* WHAT THE EXERCISE ASKS:
In the records below, find each line that holds "with" and return it.

*** RECORD EXTRACTS ***

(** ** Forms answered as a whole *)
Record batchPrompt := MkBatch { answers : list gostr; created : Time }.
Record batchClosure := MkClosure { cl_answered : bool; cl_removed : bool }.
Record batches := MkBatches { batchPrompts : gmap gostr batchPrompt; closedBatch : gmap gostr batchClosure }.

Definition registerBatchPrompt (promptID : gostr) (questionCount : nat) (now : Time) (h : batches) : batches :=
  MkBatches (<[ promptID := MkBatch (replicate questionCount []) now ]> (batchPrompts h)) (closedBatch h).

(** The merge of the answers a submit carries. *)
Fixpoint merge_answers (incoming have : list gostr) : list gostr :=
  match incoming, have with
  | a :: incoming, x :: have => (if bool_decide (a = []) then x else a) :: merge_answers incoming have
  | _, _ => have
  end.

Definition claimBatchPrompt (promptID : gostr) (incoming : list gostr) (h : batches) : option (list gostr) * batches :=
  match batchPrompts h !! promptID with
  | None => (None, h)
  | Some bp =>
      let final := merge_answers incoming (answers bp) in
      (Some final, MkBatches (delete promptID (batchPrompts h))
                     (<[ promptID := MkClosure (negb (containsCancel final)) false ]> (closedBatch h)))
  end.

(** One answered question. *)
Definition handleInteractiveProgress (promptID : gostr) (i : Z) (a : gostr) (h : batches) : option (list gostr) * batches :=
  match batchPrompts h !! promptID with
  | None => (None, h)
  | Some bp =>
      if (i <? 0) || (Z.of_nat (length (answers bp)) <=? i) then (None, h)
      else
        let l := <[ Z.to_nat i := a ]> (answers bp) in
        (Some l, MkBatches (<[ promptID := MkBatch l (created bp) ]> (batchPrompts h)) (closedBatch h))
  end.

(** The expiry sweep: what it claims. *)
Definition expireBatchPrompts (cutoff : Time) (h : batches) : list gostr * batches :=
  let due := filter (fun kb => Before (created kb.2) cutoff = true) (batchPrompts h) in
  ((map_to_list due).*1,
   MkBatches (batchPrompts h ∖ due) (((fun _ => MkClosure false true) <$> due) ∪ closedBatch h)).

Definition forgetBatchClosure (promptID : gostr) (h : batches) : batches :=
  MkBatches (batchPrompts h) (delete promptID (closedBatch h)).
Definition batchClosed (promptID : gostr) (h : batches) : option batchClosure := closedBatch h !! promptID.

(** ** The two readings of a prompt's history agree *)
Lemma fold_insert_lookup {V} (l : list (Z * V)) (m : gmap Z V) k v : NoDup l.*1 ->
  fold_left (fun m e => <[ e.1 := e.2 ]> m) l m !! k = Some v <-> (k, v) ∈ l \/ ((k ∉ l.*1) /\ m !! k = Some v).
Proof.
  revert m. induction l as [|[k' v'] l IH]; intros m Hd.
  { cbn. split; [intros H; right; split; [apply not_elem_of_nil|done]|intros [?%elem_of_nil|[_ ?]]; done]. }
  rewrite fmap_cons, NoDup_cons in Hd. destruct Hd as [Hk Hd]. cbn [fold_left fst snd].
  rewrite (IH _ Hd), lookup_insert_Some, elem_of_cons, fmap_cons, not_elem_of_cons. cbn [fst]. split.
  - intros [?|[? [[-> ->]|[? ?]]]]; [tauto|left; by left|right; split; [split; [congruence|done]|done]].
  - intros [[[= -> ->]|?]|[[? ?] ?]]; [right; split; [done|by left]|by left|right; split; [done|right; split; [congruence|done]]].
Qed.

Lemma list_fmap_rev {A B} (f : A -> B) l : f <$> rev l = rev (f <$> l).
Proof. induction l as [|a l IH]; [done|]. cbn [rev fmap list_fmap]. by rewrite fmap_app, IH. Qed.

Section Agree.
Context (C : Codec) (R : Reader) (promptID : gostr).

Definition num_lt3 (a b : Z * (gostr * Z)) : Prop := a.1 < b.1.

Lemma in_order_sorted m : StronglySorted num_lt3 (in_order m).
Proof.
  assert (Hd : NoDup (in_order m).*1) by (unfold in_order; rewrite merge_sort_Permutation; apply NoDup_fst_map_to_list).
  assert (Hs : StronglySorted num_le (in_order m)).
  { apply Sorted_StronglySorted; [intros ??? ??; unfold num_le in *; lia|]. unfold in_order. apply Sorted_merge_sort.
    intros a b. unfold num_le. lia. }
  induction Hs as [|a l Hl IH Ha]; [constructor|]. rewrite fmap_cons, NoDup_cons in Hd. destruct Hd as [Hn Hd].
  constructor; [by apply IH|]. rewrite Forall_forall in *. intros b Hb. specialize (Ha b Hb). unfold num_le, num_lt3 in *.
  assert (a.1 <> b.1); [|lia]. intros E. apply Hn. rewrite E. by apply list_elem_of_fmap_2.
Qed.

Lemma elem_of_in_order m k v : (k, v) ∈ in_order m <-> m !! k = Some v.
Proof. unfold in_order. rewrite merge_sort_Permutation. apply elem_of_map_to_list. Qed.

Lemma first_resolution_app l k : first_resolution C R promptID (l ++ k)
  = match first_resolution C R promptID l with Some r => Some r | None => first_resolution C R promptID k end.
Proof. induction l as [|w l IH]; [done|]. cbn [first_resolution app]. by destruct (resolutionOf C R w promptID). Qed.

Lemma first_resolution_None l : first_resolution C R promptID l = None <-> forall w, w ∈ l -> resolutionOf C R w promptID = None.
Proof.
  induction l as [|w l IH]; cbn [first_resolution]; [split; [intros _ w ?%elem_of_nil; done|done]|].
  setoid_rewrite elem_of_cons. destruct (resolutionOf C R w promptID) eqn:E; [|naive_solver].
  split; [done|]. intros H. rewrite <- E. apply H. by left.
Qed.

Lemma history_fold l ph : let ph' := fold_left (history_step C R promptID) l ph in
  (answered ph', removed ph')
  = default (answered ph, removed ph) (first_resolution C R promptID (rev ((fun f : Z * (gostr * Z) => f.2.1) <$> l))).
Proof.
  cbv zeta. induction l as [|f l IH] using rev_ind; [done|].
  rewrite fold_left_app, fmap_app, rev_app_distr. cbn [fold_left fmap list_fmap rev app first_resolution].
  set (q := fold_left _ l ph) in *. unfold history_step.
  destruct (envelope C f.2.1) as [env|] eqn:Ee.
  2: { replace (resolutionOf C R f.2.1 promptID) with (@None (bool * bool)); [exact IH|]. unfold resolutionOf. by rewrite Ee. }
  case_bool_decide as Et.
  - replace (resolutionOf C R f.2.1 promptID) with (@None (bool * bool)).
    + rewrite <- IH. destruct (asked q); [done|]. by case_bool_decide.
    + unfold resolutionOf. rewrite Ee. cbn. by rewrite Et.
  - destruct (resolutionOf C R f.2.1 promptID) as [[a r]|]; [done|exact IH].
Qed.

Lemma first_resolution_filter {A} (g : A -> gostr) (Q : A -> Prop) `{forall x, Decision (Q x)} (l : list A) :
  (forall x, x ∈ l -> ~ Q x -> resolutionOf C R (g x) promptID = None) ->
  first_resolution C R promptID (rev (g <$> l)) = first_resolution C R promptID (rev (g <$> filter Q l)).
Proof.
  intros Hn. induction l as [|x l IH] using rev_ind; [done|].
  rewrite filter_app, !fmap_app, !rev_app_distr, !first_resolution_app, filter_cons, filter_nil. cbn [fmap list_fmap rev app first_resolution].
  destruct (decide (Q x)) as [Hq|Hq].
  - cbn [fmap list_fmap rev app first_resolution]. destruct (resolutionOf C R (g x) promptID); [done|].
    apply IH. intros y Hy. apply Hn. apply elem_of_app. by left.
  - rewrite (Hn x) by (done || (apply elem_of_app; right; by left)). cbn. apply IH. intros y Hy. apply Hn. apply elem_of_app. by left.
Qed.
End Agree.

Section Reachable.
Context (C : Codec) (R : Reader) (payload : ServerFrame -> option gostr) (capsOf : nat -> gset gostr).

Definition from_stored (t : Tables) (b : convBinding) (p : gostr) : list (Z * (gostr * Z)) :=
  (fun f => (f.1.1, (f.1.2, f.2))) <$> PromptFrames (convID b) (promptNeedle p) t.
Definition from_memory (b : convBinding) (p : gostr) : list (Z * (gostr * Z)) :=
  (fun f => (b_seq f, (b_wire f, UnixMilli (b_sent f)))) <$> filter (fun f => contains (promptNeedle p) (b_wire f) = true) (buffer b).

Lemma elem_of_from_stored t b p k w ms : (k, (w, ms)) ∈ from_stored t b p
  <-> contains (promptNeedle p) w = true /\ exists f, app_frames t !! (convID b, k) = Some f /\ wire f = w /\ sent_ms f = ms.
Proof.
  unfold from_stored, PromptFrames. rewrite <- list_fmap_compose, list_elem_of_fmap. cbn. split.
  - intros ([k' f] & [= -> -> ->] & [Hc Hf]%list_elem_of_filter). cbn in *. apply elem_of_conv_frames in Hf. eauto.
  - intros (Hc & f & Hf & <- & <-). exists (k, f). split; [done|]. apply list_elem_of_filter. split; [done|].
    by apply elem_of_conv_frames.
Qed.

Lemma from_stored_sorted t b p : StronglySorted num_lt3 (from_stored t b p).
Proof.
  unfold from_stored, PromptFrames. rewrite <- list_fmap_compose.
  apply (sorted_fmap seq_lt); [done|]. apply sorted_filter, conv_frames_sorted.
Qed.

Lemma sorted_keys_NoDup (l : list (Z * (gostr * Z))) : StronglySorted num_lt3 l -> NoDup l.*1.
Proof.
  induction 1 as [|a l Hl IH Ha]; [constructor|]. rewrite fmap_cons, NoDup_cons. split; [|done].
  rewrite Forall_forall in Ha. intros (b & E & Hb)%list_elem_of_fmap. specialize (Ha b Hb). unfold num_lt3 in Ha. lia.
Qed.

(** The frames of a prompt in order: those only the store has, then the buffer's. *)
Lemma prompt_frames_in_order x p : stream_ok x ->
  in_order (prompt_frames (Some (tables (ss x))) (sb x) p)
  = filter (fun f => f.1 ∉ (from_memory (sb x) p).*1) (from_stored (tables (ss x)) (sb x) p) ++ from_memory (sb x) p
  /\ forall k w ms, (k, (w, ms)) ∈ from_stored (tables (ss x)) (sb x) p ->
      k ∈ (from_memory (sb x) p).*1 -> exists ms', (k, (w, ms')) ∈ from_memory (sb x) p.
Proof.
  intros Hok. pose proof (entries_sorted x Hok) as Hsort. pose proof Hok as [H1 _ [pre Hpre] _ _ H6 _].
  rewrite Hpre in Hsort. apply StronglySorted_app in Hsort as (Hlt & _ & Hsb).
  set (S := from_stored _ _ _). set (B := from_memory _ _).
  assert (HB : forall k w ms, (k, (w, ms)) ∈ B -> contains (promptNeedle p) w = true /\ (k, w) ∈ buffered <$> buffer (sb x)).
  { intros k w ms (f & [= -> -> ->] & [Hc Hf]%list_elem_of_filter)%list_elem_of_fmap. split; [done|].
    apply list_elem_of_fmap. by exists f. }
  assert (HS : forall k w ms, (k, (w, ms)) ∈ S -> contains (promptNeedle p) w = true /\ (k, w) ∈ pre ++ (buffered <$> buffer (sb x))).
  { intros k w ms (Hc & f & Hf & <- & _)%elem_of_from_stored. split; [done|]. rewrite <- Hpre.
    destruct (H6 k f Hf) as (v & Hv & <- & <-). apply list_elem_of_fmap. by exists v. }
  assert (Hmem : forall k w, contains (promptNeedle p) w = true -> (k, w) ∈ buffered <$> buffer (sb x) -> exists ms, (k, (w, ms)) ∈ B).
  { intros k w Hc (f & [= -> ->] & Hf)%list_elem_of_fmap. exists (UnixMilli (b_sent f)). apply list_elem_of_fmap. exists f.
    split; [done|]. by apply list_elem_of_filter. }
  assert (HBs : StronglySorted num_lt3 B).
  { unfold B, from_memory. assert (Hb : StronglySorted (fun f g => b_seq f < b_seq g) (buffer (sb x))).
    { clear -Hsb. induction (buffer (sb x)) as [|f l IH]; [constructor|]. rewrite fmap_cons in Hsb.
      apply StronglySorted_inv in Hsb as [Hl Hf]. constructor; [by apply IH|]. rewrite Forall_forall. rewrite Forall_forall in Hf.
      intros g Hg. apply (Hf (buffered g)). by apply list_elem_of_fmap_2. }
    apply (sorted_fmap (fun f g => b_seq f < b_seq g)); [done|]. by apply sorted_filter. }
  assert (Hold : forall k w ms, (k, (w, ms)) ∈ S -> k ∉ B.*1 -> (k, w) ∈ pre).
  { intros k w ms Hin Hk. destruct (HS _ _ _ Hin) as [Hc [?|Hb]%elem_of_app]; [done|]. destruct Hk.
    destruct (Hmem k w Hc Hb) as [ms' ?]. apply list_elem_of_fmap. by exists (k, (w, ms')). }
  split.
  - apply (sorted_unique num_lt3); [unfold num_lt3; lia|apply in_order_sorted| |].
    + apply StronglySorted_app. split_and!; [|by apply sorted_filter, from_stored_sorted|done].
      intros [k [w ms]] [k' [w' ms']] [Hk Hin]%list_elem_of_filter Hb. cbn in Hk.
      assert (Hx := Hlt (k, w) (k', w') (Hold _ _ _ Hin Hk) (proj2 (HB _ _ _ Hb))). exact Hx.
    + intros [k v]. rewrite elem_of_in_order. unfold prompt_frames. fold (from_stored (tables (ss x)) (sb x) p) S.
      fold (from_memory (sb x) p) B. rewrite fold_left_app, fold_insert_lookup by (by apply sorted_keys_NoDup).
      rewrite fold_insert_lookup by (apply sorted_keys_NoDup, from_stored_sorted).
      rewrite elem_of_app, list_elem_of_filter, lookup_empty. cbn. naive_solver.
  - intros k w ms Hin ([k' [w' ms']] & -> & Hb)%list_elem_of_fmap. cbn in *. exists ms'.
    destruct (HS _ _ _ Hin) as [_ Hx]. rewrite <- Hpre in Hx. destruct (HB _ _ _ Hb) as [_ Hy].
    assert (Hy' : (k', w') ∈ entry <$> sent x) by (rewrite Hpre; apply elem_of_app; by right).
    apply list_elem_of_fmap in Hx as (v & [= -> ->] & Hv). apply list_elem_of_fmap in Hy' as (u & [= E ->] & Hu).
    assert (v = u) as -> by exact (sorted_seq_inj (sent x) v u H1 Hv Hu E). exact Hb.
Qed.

***

* YOUR SOLUTION:
  match incoming, have with
  match batchPrompts h !! promptID with
  match batchPrompts h !! promptID with
  = match first_resolution C R promptID l with Some r => Some r | None => first_resolution C R promptID k end.
  2: { replace (resolutionOf C R f.2.1 promptID) with (@None (bool * bool)); [exact IH|]. unfold resolutionOf. by rewrite Ee. }
  - replace (resolutionOf C R f.2.1 promptID) with (@None (bool * bool)).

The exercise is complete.